The Penitentiary System appears with 118 records (12.2%), a figure that confirms that the deprivation of liberty is not the end of the repressive process but one more phase of it. The records associated with this entity correspond to physical assaults inside prisons, arbitrary disciplinary sanctions, suspension of visits and communications, denial of medical attention, transfers to punishment cells and conditions of detention that constitute in themselves cruel, inhuman and degrading treatment. The Cuban prison system functions as an extension of the repressive apparatus within its own facilities, applying additional punishments to people who are already deprived of liberty for exercising fundamental rights.
The Judicial System registers 113 cases (11.7%) as a perpetrator, which confirms the lack of judicial independence in Cuba. The Cuban courts do not act as guarantors of rights vis-à-vis the executive branch, but as its instrument of legitimation. Disproportionate sentences for "propaganda against the constitutional order," arbitrary revocations of parole, trials without minimum procedural safeguards, and the use of ambiguous criminal offenses to criminalize dissent are the ways in which the judicial system appears as a perpetrator in ICLEP records. His presence not as an arbitrator but as an aggressor is one of the most serious indicators of the rule of law in Cuba.
The state media accumulate 54 registrations (5.6%), which makes them the fifth perpetrator in volume. Their repressive function is not physical but symbolic and institutional: they defame, discredit, fabricate narratives of criminalization against independent journalists, activists and opponents, and lend the state's propaganda apparatus to coordinated harassment campaigns.
ETECSA, the state telecommunications monopoly, accumulates 34 registrations (3.5%) as a perpetrator.
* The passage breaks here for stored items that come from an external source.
(** * veneur worker: a shallow embedding of [worker.go]

    The worker owns one aggregation window ([WorkerMetrics]): five Go maps
    from [MetricKey] to a pointer to an accumulator.  Go maps and the
    accumulators behind the pointers are shared objects, so they live in an
    explicit heap here; the [WorkerMetrics] struct itself is a value holding
    five map references, exactly what [ret := w.wm] copies in [Flush]. *)

From Stdlib Require Import ZArith Floats.PrimFloat.
From stdpp Require Import gmap strings list fin_maps pretty.

Open Scope Z_scope.

(** ** Values that cross the worker's boundary *)

(** Go's [float64]; [float32] sample rates are carried in the same binary64
    type (every binary32 value is one), the worker only passes them on. *)
Abbreviation float64 := PrimFloat.float (only parsing).
Abbreviation float32 := PrimFloat.float (only parsing).

(** Go's [int64] arithmetic wraps around. *)
Definition wrap64 (z : Z) : Z := (z + 2 ^ 63) mod 2 ^ 64 - 2 ^ 63.
Definition MaxInt64 : Z := 2 ^ 63 - 1.

(** Modelled from the spec: the declaration of [MetricKey] is not part of
    [worker.go]; the identity is composed of (name, type, tag-set
    fingerprint). *)
Record MetricKey := mkMetricKey {
  Name : string;
  Type' : string;
  JoinedTags : string
}.

Global Instance MetricKey_eq_dec : EqDecision MetricKey.
Proof. solve_decision. Defined.

Global Instance MetricKey_countable : Countable MetricKey.
Proof.
  refine (inj_countable' (fun k => (Name k, Type' k, JoinedTags k))
            (fun t => mkMetricKey t.1.1 t.1.2 t.2) _).
  by intros [].
Defined.

(** The dynamically typed [Value interface{}] of a sample: a float or a
    string, depending on the metric type. *)
Inductive value :=
| VFloat (f : float64)
| VString (s : string).

(** Modelled from the spec: the declaration of [UDPMetric] is not part of
    [worker.go]; a sample carries its identity, and its name and type are
    those of the identity ([m.Name], [m.Type]). *)
Record UDPMetric := mkUDPMetric {
  Key : MetricKey;
  Value : value;
  SampleRate : float32;
  Tags : list string
}.

(** Modelled from the spec: the declaration of [JSONMetric] is not part of
    [worker.go]; an import carries an identity, tags and the encoded state
    of a peer's accumulator. *)
Record JSONMetric := mkJSONMetric {
  JKey : MetricKey;
  JTags : list string;
  JValue : string
}.

(** The accumulators are opaque to the worker: it constructs them, calls
    [Sample] on them and, for sets, [Combine].  The methods mutate their
    receiver in place; here they map the receiver's old content to its new
    content.  [Combine] also returns Go's [error] ([None] for [nil]). *)
Class Samplers := {
  Counter : Type;
  Gauge : Type;
  Histo : Type;
  Set' : Type;
  NewCounter : string -> list string -> Counter;
  NewGauge : string -> list string -> Gauge;
  NewHist : string -> list string -> Histo;
  NewSet : string -> list string -> Set';
  Counter_Sample : Counter -> float64 -> float32 -> Counter;
  Gauge_Sample : Gauge -> float64 -> float32 -> Gauge;
  Histo_Sample : Histo -> float64 -> float32 -> Histo;
  Set_Sample : Set' -> string -> float32 -> Set';
  Set_Combine : Set' -> string -> Set' * option string
}.

(** ** Side channels: the logger and the statistics client *)

Inductive level := DebugLevel | ErrorLevel.

Inductive field :=
| FString (key : string) (v : string)
| FInt (key : string) (v : Z)
| FError (err : string).

Record entry := mkEntry {
  e_level : level;
  e_field : field;
  e_msg : string
}.

Inductive stat :=
| TimeInMilliseconds (name : string) (v : float64) (tags : list string) (rate : float64)
| Count (name : string) (v : Z) (tags : list string) (rate : float64).

(** ** The heap and the worker *)

Abbreviation loc := nat (only parsing).

(** just a plain struct bundling together the flushed contents of a worker:
    five references to map objects. *)
Record WorkerMetrics := mkWorkerMetrics {
  counters : loc;
  gauges : loc;
  histograms : loc;
  sets : loc;
  timers : loc
}.

(** The fields of [Worker] that the methods read and write.  The channels
    are part of the dispatch loop's state below; the mutex makes every
    method body below one critical section. *)
Record Worker := mkWorker {
  id : Z;
  processed : Z;
  imported : Z;
  wm : WorkerMetrics
}.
Their presence is methodologically relevant because it makes visible a form of repression that does not require uniformed agents or arrest warrants: the control of connectivity infrastructure as an instrument of censorship. Selective internet cuts, individualized blocking of service to critical users and the arbitrary increase in tariffs as an economic barrier to access to information are the ways in which ETECSA appears in the records. The state monopoly on telecommunications turns this company into a tool of structural repression whose action does not require visible violence to be effective.
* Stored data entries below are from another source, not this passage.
Record t : Type := mk {
  memory_samples : list MemorySample.t;
  start_time : float;
  end_time : float;
  rrd_file_size_mb : float;
}.

(** [ServerMetrics()]: the dataclass defaults. *)
Definition default : t := mk [] PyFloat.zero PyFloat.zero PyFloat.zero.

Section WithStatistics.
Context (statistics : Statistics).

Definition memory_peak_mb (self : t) : float :=
  match map MemorySample.memory_mb (memory_samples self) with
  | [] => PyFloat.zero
  | x :: l => Builtins.max x l
  end.

Definition memory_avg_mb (self : t) : float :=
  match memory_samples self with
  | [] => PyFloat.zero
  | _ => mean statistics (map MemorySample.memory_mb (memory_samples self))
  end.

Definition duration_sec (self : t) : float :=
  PyFloat.sub (end_time self) (start_time self).

Definition to_dict (self : t) : Json.t :=
  Json.Dict
    [ ("memory_samples",
        Json.List
          (map (fun s => Json.Dict
                  [ ("timestamp", Json.Float (MemorySample.timestamp s));
                    ("memory_mb", Json.Float (MemorySample.memory_mb s)) ])
               (memory_samples self)));
      ("memory_peak_mb", Json.Float (memory_peak_mb self));
      ("memory_avg_mb", Json.Float (memory_avg_mb self));
      ("start_time", Json.Float (start_time self));
      ("end_time", Json.Float (end_time self));
      ("duration_sec", Json.Float (duration_sec self));
      ("rrd_file_size_mb", Json.Float (rrd_file_size_mb self)) ].

End WithStatistics.

(** One turn of the [for sample in ...] loop of [from_dict]. *)
Definition sample_from_dict (sample : Json.t) : result MemorySample.t :=
  let* d := Json.as_dict sample in
  let* ts := Json.item d "timestamp" in
  let* ts := Json.as_float ts in
  let* mb := Json.item d "memory_mb" in
  let* mb := Json.as_float mb in
  OK (MemorySample.mk ts mb).

Definition from_dict (data : list (string * Json.t)) : result t :=
  let* st := Json.as_float (Json.get_default data "start_time" (Json.Float PyFloat.zero)) in
  let* et := Json.as_float (Json.get_default data "end_time" (Json.Float PyFloat.zero)) in
  let* sz := Json.as_float (Json.get_default data "rrd_file_size_mb" (Json.Float PyFloat.zero)) in
  let* samples := Json.as_list (Json.get_default data "memory_samples" (Json.List [])) in
  let* samples := mapM sample_from_dict samples in
  OK (mk samples st et sz).

End ServerMetrics.

(** [data_size: int | str]. *)
Inductive DataSize : Type :=
| SizeInt (n : Z)
| SizeStr (s : string).

Module ClientMetrics.

Record t : Type := mk {
  client_id : string;
  data_type : string;
  data_size : DataSize;
  frequency_hz : float;
  log_count : Z;
  latencies_ms : list float;
  start_time : float;
  end_time : float;
  errors : list string;
}.

(** [ClientMetrics()]: the dataclass defaults. *)
Definition default : t :=
  mk "" "" (SizeInt 0) PyFloat.zero 0 [] PyFloat.zero PyFloat.zero [].

(** [int(len(sorted_latencies) * 0.99)] *)
Definition p99_index (n : nat) : nat :=
  Z.to_nat (PyFloat.trunc (PyFloat.mul (PyFloat.of_Z (Z.of_nat n)) PyFloat.lit_0_99)).

(** The body shared by [latency_p99_ms] and the aggregate: sort, index,
    clamp.  (The caller has checked that the series is not empty.) *)
Definition p99_of (latencies : list float) : float :=
  let sorted_latencies := Builtins.sorted latencies in
  let idx := p99_index (length sorted_latencies) in
  nth (Nat.min idx (length sorted_latencies - 1)) sorted_latencies PyFloat.zero.

Definition latency_p99_ms (self : t) : float :=
  match latencies_ms self with
  | [] => PyFloat.zero
  | _ => p99_of (latencies_ms self)
  end.

Definition latency_max_ms (self : t) : float :=
  match latencies_ms self with
  | [] => PyFloat.zero
  | x :: l => Builtins.max x l
  end.

Definition latency_min_ms (self : t) : float :=
  match latencies_ms self with
  | [] => PyFloat.zero
  | x :: l => Builtins.min x l
  end.

Definition duration_sec (self : t) : float :=
  PyFloat.sub (end_time self) (start_time self).

Definition throughput (self : t) : result float :=
  if PyFloat.leb (duration_sec self) PyFloat.zero then OK PyFloat.zero
  else PyFloat.int_truediv (log_count self) (duration_sec self).

Definition data_size_to_json (s : DataSize) : Json.t :=
  match s with
  | SizeInt n => Json.Int n
  | SizeStr s => Json.Str s
  end.

Definition data_size_of_json (j : Json.t) : result DataSize :=
  match j with
  | Json.Int n => OK (SizeInt n)
  | Json.Str s => OK (SizeStr s)
  | _ => Raise TypeError
  end.

Section WithStatistics.
Context (statistics : Statistics).

Definition latency_mean_ms (self : t) : float :=
  match latencies_ms self with
  | [] => PyFloat.zero
  | _ => mean statistics (latencies_ms self)
  end.

Definition latency_p50_ms (self : t) : float :=
  match latencies_ms self with
  | [] => PyFloat.zero
  | _ => median statistics (latencies_ms self)
  end.

Definition to_dict (self : t) : result Json.t :=
  let* th := throughput self in
  OK (Json.Dict
    [ ("client_id", Json.Str (client_id self));
      ("data_type", Json.Str (data_type self));
      ("data_size", data_size_to_json (data_size self));
      ("frequency_hz", Json.Float (frequency_hz self));
      ("log_count", Json.Int (log_count self));
      ("latencies_ms", Json.List (map Json.Float (latencies_ms self)));
      ("latency_mean_ms", Json.Float (latency_mean_ms self));
      ("latency_p50_ms", Json.Float (latency_p50_ms self));
      ("latency_p99_ms", Json.Float (latency_p99_ms self));
      ("latency_max_ms", Json.Float (latency_max_ms self));
      ("latency_min_ms", Json.Float (latency_min_ms self));
      ("start_time", Json.Float (start_time self));
      ("end_time", Json.Float (end_time self));
      ("duration_sec", Json.Float (duration_sec self));
      ("throughput", Json.Float th);
      ("errors", Json.List (map Json.Str (errors self))) ]).

End WithStatistics.

Definition from_dict (data : list (string * Json.t)) : result t :=
  let* cid := Json.as_str (Json.get_default data "client_id" (Json.Str "")) in
  let* dt := Json.as_str (Json.get_default data "data_type" (Json.Str "")) in
  let* ds := data_size_of_json (Json.get_default data "data_size" (Json.Int 0)) in
  let* fq := Json.as_float (Json.get_default data "frequency_hz" (Json.Float PyFloat.zero)) in
  let* lc := Json.as_int (Json.get_default data "log_count" (Json.Int 0)) in
  let* ls := Json.as_list (Json.get_default data "latencies_ms" (Json.List [])) in
  let* ls := mapM Json.as_float ls in
  let* st := Json.as_float (Json.get_default data "start_time" (Json.Float PyFloat.zero)) in
  let* et := Json.as_float (Json.get_default data "end_time" (Json.Float PyFloat.zero)) in
  let* es := Json.as_list (Json.get_default data "errors" (Json.List [])) in
  let* es := mapM Json.as_str es in
  OK (mk cid dt ds fq lc ls st et es).

End ClientMetrics.

Module AggregatedClientMetrics.

Record t : Type := mk {
  total_log_count : Z;
  total_throughput : float;
  latency_mean_ms : float;
  latency_p50_ms : float;
  latency_p99_ms : float;
  latency_max_ms : float;
  latency_min_ms : float;
  client_count : Z;
}.

(** [AggregatedClientMetrics()]: every field at its zero default. *)
Definition default : t :=
  mk 0 PyFloat.zero PyFloat.zero PyFloat.zero PyFloat.zero PyFloat.zero
     PyFloat.zero 0.

(** The accumulators of the [for client in clients] loop. *)
Record acc : Type := mk_acc {
  all_latencies : list float;
  acc_log_count : Z;
  acc_throughput : float;
}.

Fixpoint accumulate (clients : list ClientMetrics.t) (a : acc) : result acc :=
  match clients with
  | [] => OK a
  | client :: rest =>
      let all := all_latencies a ++ ClientMetrics.latencies_ms client in
      let count := acc_log_count a + ClientMetrics.log_count client in
      let* th := ClientMetrics.throughput client in
      accumulate rest (mk_acc all count (PyFloat.add (acc_throughput a) th))
  end.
Civilians acting on behalf of the State total 21 registrations (2.2%). This category documents one of the most perverse mechanisms of the Cuban repressive system: the delegation of harassment to people with no formal institutional ties, who act as proxies for the State in acts of repudiation, neighborhood pressure campaigns, fabricated complaints to state agencies and informal surveillance of dissidents. Their presence as perpetrators in the ICLEP records confirms that the regime not only employs its officials to repress, but also recruits sectors of the civilian population as an extension of the control apparatus.
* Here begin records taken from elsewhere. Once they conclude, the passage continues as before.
Lemma length_string_of_list_byte (bs : list byte) :
  String.length (string_of_list_byte bs) = length bs.
Proof.
  induction bs as [|b bs IH]; [reflexivity|].
  change (S (String.length (string_of_list_byte bs)) = S (length bs)).
  now rewrite IH.
Qed.

Lemma list_ascii_of_list_byte (bs : list byte) :
  list_ascii_of_string (string_of_list_byte bs) = ascii_of_byte <$> bs.
Proof.
  induction bs as [|b bs IH]; [reflexivity|].
  change (ascii_of_byte b :: list_ascii_of_string (string_of_list_byte bs)
          = ascii_of_byte b :: (ascii_of_byte <$> bs)).
  now rewrite IH.
Qed.

(** C4 (as amended): decoding captured bytes with the defaults of
    [maybe_to_str] and [to_str] never raises; the text has one
    character per byte, each with the byte's own number as its code
    point; and it shows a backslash exactly where the bytes held one,
    so no escape is ever written for any byte. *)
Theorem decode_total_without_escapes (bs : list byte) :
  maybe_to_str (PBytes bs) default_encoding default_errors
    = inr (PStr (string_of_list_byte bs))
  /\ (forall builtin_str,
        to_str builtin_str (PBytes bs) default_encoding default_errors
          = inr (string_of_list_byte bs))
  /\ String.length (string_of_list_byte bs) = length bs
  /\ (forall i b, bs !! i = Some b ->
        ord <$> (list_ascii_of_string (string_of_list_byte bs) !! i)
          = Some (Byte.to_N b))
  /\ has_backslash (string_of_list_byte bs)
       = existsb (fun b => (Byte.to_N b =? 92)%N) bs.
Proof.
  unfold maybe_to_str, to_str, default_encoding, default_errors.
  rewrite bytes_decode_latin1. repeat split.
  - apply length_string_of_list_byte.
  - intros i b Hi. rewrite list_ascii_of_list_byte, list_lookup_fmap, Hi.
    simpl. now rewrite ord_ascii_of_byte.
  - unfold has_backslash. rewrite list_ascii_of_list_byte.
    induction bs as [|b bs IH]; [reflexivity|].
    cbn [fmap list_fmap existsb]. now rewrite ord_ascii_of_byte, IH.
Qed.

(** C4, as stated, fails: the two bytes FF FE are not well-formed
    UTF-8 (nor ASCII), yet they decode to two ordinary characters and
    the text shows no backslash escape. *)
Lemma invalid_bytes_decode_without_escape :
  ~ (forall bs : list byte,
       utf8_valid bs = false ->
       exists s, maybe_to_str (PBytes bs) default_encoding default_errors
                   = inr (PStr s)
                 /\ has_backslash s = true).
Proof.
  intros H. destruct (H [xff; xfe] eq_refl) as (s & Hs & Hb).
  vm_compute in Hs. injection Hs as <-. vm_compute in Hb. discriminate.
Qed.

(** ** Spawning and waiting *)

Lemma Popen_bind_cmd cmd (K : gmap string pyval) :
  popen_options K ->
  Popen_bind [cmd] K = inr ({["args" := cmd]} ∪ K ∪ Popen_defaults).
Proof.
  intros HK. unfold Popen_bind, bind_arguments.
  rewrite bool_decide_eq_false_2 by (simpl; lia).
  change (list_to_map (zip Popen_positional [cmd]) : gmap string pyval)
    with (<["args" := cmd]> (∅ : gmap string pyval)).
  rewrite insert_empty.
  rewrite bool_decide_eq_false_2.
  2:{ intros Hn. apply Hn. unfold popen_options in HK. rewrite dom_singleton_L. set_solver. }
  rewrite bool_decide_eq_false_2.
  2:{ intros Hn. apply Hn. unfold popen_options, Popen_keywords in HK. set_solver. }
  rewrite bool_decide_eq_false_2.
  2:{ intros Hn. apply Hn. generalize Popen_defaults. intros D.
      rewrite !dom_union_L, dom_singleton_L. set_solver. }
  reflexivity.
Qed.

Ltac run := unfold bind, get_world, modify_world, lift_sum, ret, raise; cbn [fst snd].

Section runs.
Variable os : os_model.

Lemma Popen_run args kwargs params c w :
  Popen_bind args kwargs = inr params ->
  os_spawn os (set_requests (requests w ++ [params]) w) params = inr c ->
  Popen os args kwargs w = (Return (length (procs w)), spawned params c w).
Proof.
  intros Hb Hs. unfold Popen. rewrite Hb. run. rewrite Hs. reflexivity.
Qed.

Lemma Popen_bind_fails args kwargs e w :
  Popen_bind args kwargs = inl e ->
  Popen os args kwargs w = (Raise e, w).
Proof. intros Hb. unfold Popen. rewrite Hb. reflexivity. Qed.
Definition walkAttr (this : TemplateResolver) (a : AttrNode) : M AttrNode :=
  match attr_value a with
  | AttrText _ => ret a
  | AttrMustache m =>
      let! m' := walkMustache this AttrNodeType m in
      ret {| attr_name := attr_name a; attr_value := AttrMustache m' |}
  | AttrConcat ps loc =>
      let! ps' := mapM (walkConcatPart this) ps in
      ret {| attr_name := attr_name a; attr_value := AttrConcat ps' loc |}
  end.

(** A block: [Program] enter, the body, [Program] exit.  [owner] is the
    node an exit callback fired by the exit would read. *)
Definition walkBlock (this : TemplateResolver) (walkBody : list Statement -> M (list Statement))
    (body0 : list Statement) (blockParams0 : list string) (owner : LiveNode)
    : M (list Statement * list Attribute) :=
  Program_enter this blockParams0 ;;;
  observe ProgramEnter ;;;
  let! body' := walkBody body0 in
  let! attributes := Program_exit this owner in
  observe ProgramExit ;;;
  ret (body', attributes).

Fixpoint walkStatement (this : TemplateResolver) (parent : NodeType) (s : Statement)
    : M Statement :=
  match s with
  | MustacheStatement m =>
      let! m' := walkMustache this parent m in ret (MustacheStatement m')
  | BlockStatement head program bps inverse =>
      let! head1 := BlockStatement_visit this head in
      observe BlockStatementVisit ;;;
      let! head2 := walkCall this head1 in
      let! r := walkBlock this (mapM (walkStatement this BlockType)) program bps
                  {| live_tag := EmptyString;
                     live_attributes := map HashPairAttribute (call_pairs head2) |} in
      let head3 := setPairs head2 (hashPairsOf (snd r)) in
      match inverse with
      | None => ret (BlockStatement head3 (fst r) bps None)
      | Some (body2, bps2) =>
          let! r2 := walkBlock this (mapM (walkStatement this BlockType)) body2 bps2
                       {| live_tag := EmptyString;
                          live_attributes := map HashPairAttribute (call_pairs head3) |} in
          ret (BlockStatement (setPairs head3 (hashPairsOf (snd r2))) (fst r)
                 bps (Some (fst r2, bps2)))
      end
  | ElementNode tag attributes modifiers children bps loc =>
      let! tag' := ElementNode_enter this tag bps in
      observe ElementNodeEnter ;;;
      let! attributes' := mapM (walkAttr this) attributes in
      let! modifiers' := mapM (walkModifier this) modifiers in
      let! children' := mapM (walkStatement this ElementNodeType) children in
      let! attributes2 :=
        ElementNode_exit this {| live_tag := tag';
                                 live_attributes := map AttrNodeAttribute attributes' |} in
      observe ElementNodeExit ;;;
      ret (ElementNode tag' (attrNodesOf attributes2) modifiers' children' bps loc)
  | TextStatement _ => ret s
  | CommentStatement _ => ret s
  end.

Definition walkTemplate (this : TemplateResolver) (t : Template) : M Template :=
  let! r := walkBlock this (mapM (walkStatement this TemplateType)) (body t)
              (template_blockParams t)
              {| live_tag := EmptyString; live_attributes := [] |} in
  ret {| body := fst r; template_blockParams := template_blockParams t |}.

(** The transform that [makeResolverTransform] builds: nothing is
    visited in a strict template. *)
Definition resolverTransform (this : TemplateResolver) (t : Template) : M Template :=
  if strict (env this) then ret t else walkTemplate this t.

End Resolver.

(** ** Concrete inputs

    Stand-ins for the imported functions on the ASCII names of the
    examples, a host environment, and the configurations and templates of
    the test suite (compat-resolver-test). *)

Module Sample.

Definition isUpper (c : ascii) : bool :=
  let n := nat_of_ascii c in (65 <=? n)%nat && (n <=? 90)%nat.

Definition isLower (c : ascii) : bool :=
  let n := nat_of_ascii c in (97 <=? n)%nat && (n <=? 122)%nat.

Definition upperChar (c : ascii) : ascii :=
  if isLower c then ascii_of_nat (nat_of_ascii c - 32) else c.

Definition lowerChar (c : ascii) : ascii :=
  if isUpper c then ascii_of_nat (nat_of_ascii c + 32) else c.

Fixpoint asciiUpperCase (s : string) : string :=
  match s with
  | EmptyString => EmptyString
  | String c r => String (upperChar c) (asciiUpperCase r)
  end.

Fixpoint asciiLowerCase (s : string) : string :=
  match s with
  | EmptyString => EmptyString
  | String c r => String (lowerChar c) (asciiLowerCase r)
  end.

(** [hello-world] to [helloWorld]: the hyphens go, the letter after one
    is raised. *)
Fixpoint camelCaseFrom (raise : bool) (s : string) : string :=
  match s with
  | EmptyString => EmptyString
  | String c r =>
      if Ascii.eqb c "-"%char then camelCaseFrom true r
      else String (if raise then upperChar c else c) (camelCaseFrom false r)
  end.

Definition asciiCamelCase (s : string) : string := camelCaseFrom false s.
The Ministry of Higher Education closes the list with 13 records (1.3%), mainly corresponding to reprisals against university students who protested the increase in ETECSA fees in June. Universities carried out interrogations, threats of expulsion, search of mobile devices and pressure to delete communications. Its role as an institutional perpetrator confirms that repression penetrates academic spaces with force.
Year after year, ICLEP confirms that in Cuba the State is not the guarantor of fundamental rights, but their main violator. Every institution that should be protecting citizens — the police, the courts, the prison system, the media, the telecommunications company, the universities — appears in our records as aggressors. This total reversal of the institutional function of the state is the most accurate expression of what it means to live under a totalitarian system, where the exercise of freedom of expression is a true fallacy.
actors
Source: ICLEP. Final data, year 2025.
3.7 Territorial distribution of violations
Table 8 — Distribution of Records by Territory · Year 2025
| Territory | Records | Distribution | % of Total |
|---|---|---|---|
| Provinces and Special Municipality | |||
| Havana | 368 | 38.0% | |
| Matanzas | 134 | 13.8% | |
| Villa Clara | 116 | 12.0% | |
| Santiago de Cuba | 60 | 6.2% | |
| Granma | 47 | 4.9% | |
| Holguín | 32 | 3.3% | |
| Camagüey | 31 | 3.2% | |
| Mayabeque | 29 | 3.0% | |
| Guantánamo | 27 | 2.8% | |
| Pinar del Río | 25 | 2.6% | |
| Artemisa | 23 | 2.4% | |
| Las Tunas | 19 | 2.0% | |
| Sancti Spíritus | 18 | 1.9% | |
| Cienfuegos | 13 | 1.3% | |
| Isla de la Juventud | 4 | 0.4% | |
| Ciego de Ávila | — | — | |
| Non-Territorial Categories | |||
| Digital Environment | 15 | 1.5% | |
| Foreign (outside Cuba) | 7 | 0.7% | |
| TOTAL | 968 | 100.0% | |
Source: ICLEP. · Havana, Matanzas, and Villa Clara account for 63.8% of all records. · Zero records in Ciego de Ávila and low figures in other provinces do not indicate lower repression intensity — they reflect reduced documentation capacity. ICLEP defines this as "structural underreporting": the data presented are the floor, not the ceiling, of what is actually happening across Cuba.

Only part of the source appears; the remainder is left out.